Caffeine risk in pregnancy

January 27, 2008

Caffeine is a stimulant and too much of it can jangle your nerves and keep you awake, however for pregnant women it can have a far more serious impact. Caffeine, whether from coffee, chocolate or sot drinks like colas, has been linked to a higher risk of miscarriage reported this week by the American Journal of Obstetrics & Gynaecology.

Even a small amount of caffeine can increase the risk, but if the daily intake is the equivalent of at least two cups of coffee or five cans of a soft drink with caffeine, then women in the study were twice as likely to miscarry as women who never, or rarely, had any caffeine in their diet. Women who suffer a lot of nausea in pregnancy, and had a high caffeine intake, had an even higher risk of miscarriage.

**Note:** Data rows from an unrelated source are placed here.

Lemma add_identity a : transform_add a Identity = a.
Proof. by destruct a. Qed.

Lemma tc_read_effects X k s r s' :
  reader_ok -> tc_inv s -> effects_inv X s -> key_valid k -> tc_read reader k s = (r, s') ->
  tc_inv s' /\ effects_inv X s'.
Proof.
  intros Hr Hi He Hk E1. destruct (tc_read_spec reader k s Hi) as (s1 & E2 & Hi' & Em & Ef).
  rewrite E1 in E2. injection E2 as _ <-. split; [done|].
  destruct (effects_at X s (normalize k) Hr He (normalize_valid k Hk)) as (r0 & Er & Hv & _ & Hw).
  destruct (tc_view s (normalize k)) as [[c|]|?|] eqn:Ew; try done.
  - apply (effects_inv_record X X s s' (normalize k) Identity c); try done; [by apply normalize_valid|by rewrite Em| |].
    + unfold TrackingCopy.tc_view in *. by rewrite Em.
    + intros r1 Er1. rewrite Er in Er1. injection Er1 as <-. by rewrite add_identity.
  - intros k'. specialize (He k'). unfold effect_exact, TrackingCopy.tc_view in *. by rewrite Ef, Em.
Qed.

Lemma tc_write_effects X k v s :
  reader_ok -> tc_inv s -> effects_inv X s -> key_valid k -> stored_value_valid v ->
  tc_inv (tc_write k v s) /\ effects_inv X (tc_write k v s).
Proof.
  intros Hr Hi He Hk Hv. split; [by apply tc_record_inv, tc_mutate_inv|].
  destruct (effects_at X s (normalize k) Hr He (normalize_valid k Hk)) as (r & Er & _ & _ & Hw).
  apply (effects_inv_record X X s _ (normalize k) (Write v) v); try done.
  - by apply normalize_valid.
  - intros k' Hne. cbn. by rewrite lookup_insert_ne.
  - unfold TrackingCopy.tc_view. cbn. by rewrite lookup_insert_eq.
  - intros r1 Er1. rewrite Er in Er1. injection Er1 as <-.
    destruct (tc_view s (normalize k)) as [[c|]|?|]; try done.
    + case_decide; [done|by apply (effect_write r _ c)].
    + destruct Hw as (-> & -> & Hn). by rewrite decide_False.
Qed.

Lemma lost_sums_at X s k value r r0 :
  reader (normalize k) = Ok r0 ->
  (forall k', k' <> normalize k -> k' ∈ lost_sums s k value r X <-> k' ∈ X)
  /\ X ⊆ lost_sums s k value r X
  /\ (normalize k ∈ lost_sums s k value r X -> normalize k ∈ X \/ is_Some r0).
Proof.
  intros Er. unfold lost_sums. destruct r as [[]|?|]; try (by split_and!; auto).
  unfold add_exact. rewrite Er. destruct (add_transform value) as [[tr|?]|?|]; try (by split_and!; auto).
  destruct r0 as [c|]; [|by split_and!; auto]. case_bool_decide; [by split_and!; auto|].
  split_and!; [set_solver..|eauto].
Qed.

(** Nothing recorded. *)
Lemma effects_inv_grow X s k value r r0 s' :
  reader (normalize k) = Ok r0 -> same_muts s s' -> effects_inv X s -> effects_inv (lost_sums s k value r X) s'.
Proof.
  intros Er Hs He. destruct (lost_sums_at X s k value r r0 Er) as (Hne & Hsub & Hat).
  apply (effects_inv_same _ s); [done|]. intros k'. specialize (He k'). specialize (Hne k').
  destruct (decide (k' = normalize k)) as [->|Hd]; [|destruct (tc_fns s !! k')].
  - destruct (tc_fns s !! normalize k).
    + destruct He as (? & ? & r1 & v & E1 & Hv & Hg). split; [done|]. split; [done|]. exists r1, v.
      rewrite E1 in Er. injection Er as ->. split; [done|]. split; [done|].
      destruct (decide (normalize k ∈ X)); [by rewrite decide_True by set_solver|]. case_decide; [|done]. tauto.
    + destruct He as [? He]. split; [done|]. intros Hin. destruct (Hat Hin) as [?|[c ->]]; eauto.
  - destruct He as (? & ? & r1 & v & E1 & Hv & Hg). split; [done|]. split; [done|]. exists r1, v.
    split; [done|]. split; [done|]. specialize (Hne Hd). repeat case_decide; tauto.
  - rewrite Hne by done. done.
Qed.

Lemma tc_add_effects X k value s r s' :
  reader_ok -> tc_inv s -> effects_inv X s -> key_valid k -> tc_add reader k value s = (r, s') ->
  tc_inv s' /\ effects_inv (lost_sums s k value r X) s'.
Proof.
  intros Hr Hi He Hk E1. destruct (tc_add_spec reader k value s Hi) as (r1 & s1 & E2 & Hi' & Hs).
  rewrite E1 in E2. injection E2 as <- <-. split; [done|].
  destruct (effects_at X s (normalize k) Hr He (normalize_valid k Hk)) as (r0 & Er & Hv & Ht & Hw).
  destruct (tc_view s (normalize k)) as [[c|]|?|] eqn:Ew; try done;
    [|by apply (effects_inv_grow X s k value r r0); [|apply Hs|]].
  unfold added in Hs. destruct (add_transform value) as [[tr|result]|?|] eqn:Ea;
    try (by apply (effects_inv_grow X s k value r r0); [|apply Hs|]).
  destruct (apply_transform tr c) as [v|[m|e]|] eqn:Ev;
    try (by apply (effects_inv_grow X s k value r r0); [|apply Hs|]).
  destruct Hs as (-> & Em & Ef). destruct (lost_sums_at X s k value (Ok Add_Success) r0 Er) as (Hne & Hsub & Hat).
  apply (effects_inv_record X _ s s' (normalize k) tr v); try done.
  - by apply normalize_valid.
  - by apply (add_transform_valid value).
  - intros k' Hd. rewrite Em. by rewrite lookup_insert_ne.
  - unfold TrackingCopy.tc_view. by rewrite Em, lookup_insert_eq.
  - intros r2 Er2. rewrite Er in Er2. injection Er2 as <-.
    destruct (decide (normalize k ∈ X)) as [HX|HX]; [by rewrite decide_True by set_solver|].
    case_decide as HX'; [tauto|]. apply (effect_add r0 _ tr c v); try done; [by apply (add_transform_valid value)|].
    intros x ->. unfold lost_sums, add_exact in HX'. rewrite Ea, Er in HX'. case_bool_decide; [done|set_solver].
Qed.

Lemma tc_steps_inv s X :
  reader_ok -> tc_run s X -> tc_inv s /\ effects_inv X s.
Proof.
  intros Hr Hs. unfold tc_run in Hs.
  enough (forall x y, rtc tc_step x y -> tc_inv x.1 /\ effects_inv x.2 x.1 -> tc_inv y.1 /\ effects_inv y.2 y.1) as Hn.
  { apply (Hn _ _ Hs). split; [apply tracking_copy_new_inv | by intros k]. }
  clear s X Hs. intros x y Hs. induction Hs as [|x y z Hst _ IH]; [done|]. intros [Hi He]. apply IH.
  destruct Hst as [k r s s' X Hk E1|k v s X Hk Hv|k value r s s' X Hk E1]; cbn in *.
  - by apply (tc_read_effects X k s r).
  - by apply tc_write_effects.
  - by apply (tc_add_effects X k value s r).
Qed.

(** What an execution writes and adds is well formed. *)
Definition muts_valid s : Prop := map_Forall (fun _ v => stored_value_valid v) (muts_cached (tc_cache s)).

Lemma muts_valid_readable s : reader_ok -> muts_valid s -> readable reader s.
Proof.
  intros Hr Hm k Hk. unfold TrackingCopy.tc_view. destruct (_ !! k) as [v|] eqn:Ek; [|by apply Hr].
  exists (Some v). split; [done|]. by apply (Hm k).
Qed.

Lemma tc_add_muts_valid k value s r s' :
  reader_ok -> tc_inv s -> muts_valid s -> key_valid k -> tc_add reader k value s = (r, s') -> muts_valid s'.
Proof.
  intros Hr Hi Hm Hk E1. destruct (tc_add_spec reader k value s Hi) as (r1 & s1 & E2 & _ & Hs).
  rewrite E1 in E2. injection E2 as <- <-.
  assert (same_muts s s' -> muts_valid s') as Hsame by (intros (Em & _); unfold muts_valid; by rewrite Em).
  destruct (muts_valid_readable s Hr Hm (normalize k) (normalize_valid k Hk)) as (c & Ec & Hc). rewrite Ec in Hs.
  destruct c as [c|]; [|by apply Hsame, Hs]. unfold added in Hs.
  destruct (add_transform value) as [[tr|result]|?|] eqn:Ea; try (by apply Hsame, Hs).
  destruct (apply_transform tr c) as [v|[m|e]|] eqn:Ev; try (by apply Hsame, Hs).
  destruct Hs as (_ & Em & _). unfold muts_valid. rewrite Em. apply map_Forall_insert_2; [|done].
  by apply (apply_valid tr c v); [apply (add_transform_valid value)| |].
Qed.

Lemma tc_run_muts_valid s X : reader_ok -> tc_run s X -> tc_inv s /\ muts_valid s.
Proof.
  intros Hr Hs. unfold tc_run in Hs.
  enough (forall x y, rtc tc_step x y -> tc_inv x.1 /\ muts_valid x.1 -> tc_inv y.1 /\ muts_valid y.1) as Hn.
  { apply (Hn _ _ Hs). split; [apply tracking_copy_new_inv | apply map_Forall_empty]. }
  clear s X Hs. intros x y Hs. induction Hs as [|x y z Hst _ IH]; [done|]. intros [Hi Hm]. apply IH.
  destruct Hst as [k r s s' X Hk E1|k v s X Hk Hv|k value r s s' X Hk E1]; cbn in *.
  - destruct (tc_read_spec reader k s Hi) as (s1 & E2 & Hi' & Em & _). rewrite E1 in E2. injection E2 as _ <-.
    split; [done|]. unfold muts_valid. by rewrite Em.
  - split; [by apply tc_record_inv, tc_mutate_inv|]. unfold muts_valid. cbn. by apply map_Forall_insert_2.
  - split; [|by apply (tc_add_muts_valid k value s r)].
    destruct (tc_add_spec reader k value s Hi) as (r1 & s1 & E2 & Hi' & _). rewrite E1 in E2. by injection E2 as _ <-.
Qed.

(** C35: at any point of an execution over a well-formed state, a query for a path
    of names from a well-formed key ends without an error; it returns the value
    that the path leads to through the named keys of accounts and contracts, in
    the state as the execution sees it, or reports that the value is not found
    where the path leads to none; and it changes no value. *)
Theorem tc_query_spec s X base_key path :
  reader_ok -> tc_run s X -> key_valid base_key ->
  exists r s', tc_query reader base_key path s = (Ok r, s') /\ tc_inv s' /\ same_view reader s s'
    /\ match path_value reader s base_key path with
       | Some v => r = Query_Success v
       | None => exists msg, r = Query_ValueNotFound msg
       end.
Proof.
  intros Hr Hs Hk. destruct (tc_run_muts_valid s X Hr Hs) as [Hi Hm].
  by apply tc_query_resolves; [apply muts_valid_readable| |].
Qed.

(** Whatever an execution reads, the reads it keeps never take more than the
    size of the cache, and the size it accounts for is theirs: dropping old
    reads never counts below zero. *)
Theorem tracking_copy_cache s X :
  reader_ok -> tc_run s X ->
  current_cache_size (tc_cache s) = total_size (lhm_entries (reads_cached (tc_cache s)))
  /\ total_size (lhm_entries (reads_cached (tc_cache s))) <= CACHE_SIZE.
Proof.
  intros Hr Hs. destruct (tc_steps_inv s X Hr Hs) as [[_ _ Hsz Hb Hm] _].
  split; [done|]. by rewrite <- Hsz, <- Hm.
Qed.
End effects.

The study was based on 1,063 pregnant women living in the San Francisco area and confirmed previous studies about the increased risk of caffeine intake and miscarriage. These studies found that caffeine crosses the placenta but is poorly metabolised by the foetus and may influence cell development and decrease placental blood flow.

To put it into perspective, the risk factor is substantially elevated if you have over 200mg a day from all sources and a large mug of 150 mill of coffee contains 100 mg of caffeine.

However, as I have previously mentioned in this article about caffeine, caffeine-free doesn’t quite mean what it says. It depends on a number of factors such as what process of decaffeinating is used and what different manufacturers product requirements and standards are.

Remember that there is approximately 2mg caffeine in decaf coffee and hot chocolate and if tea drinkers are not immune either as there is approximately 39 mg of caffeine in the average mug of tea.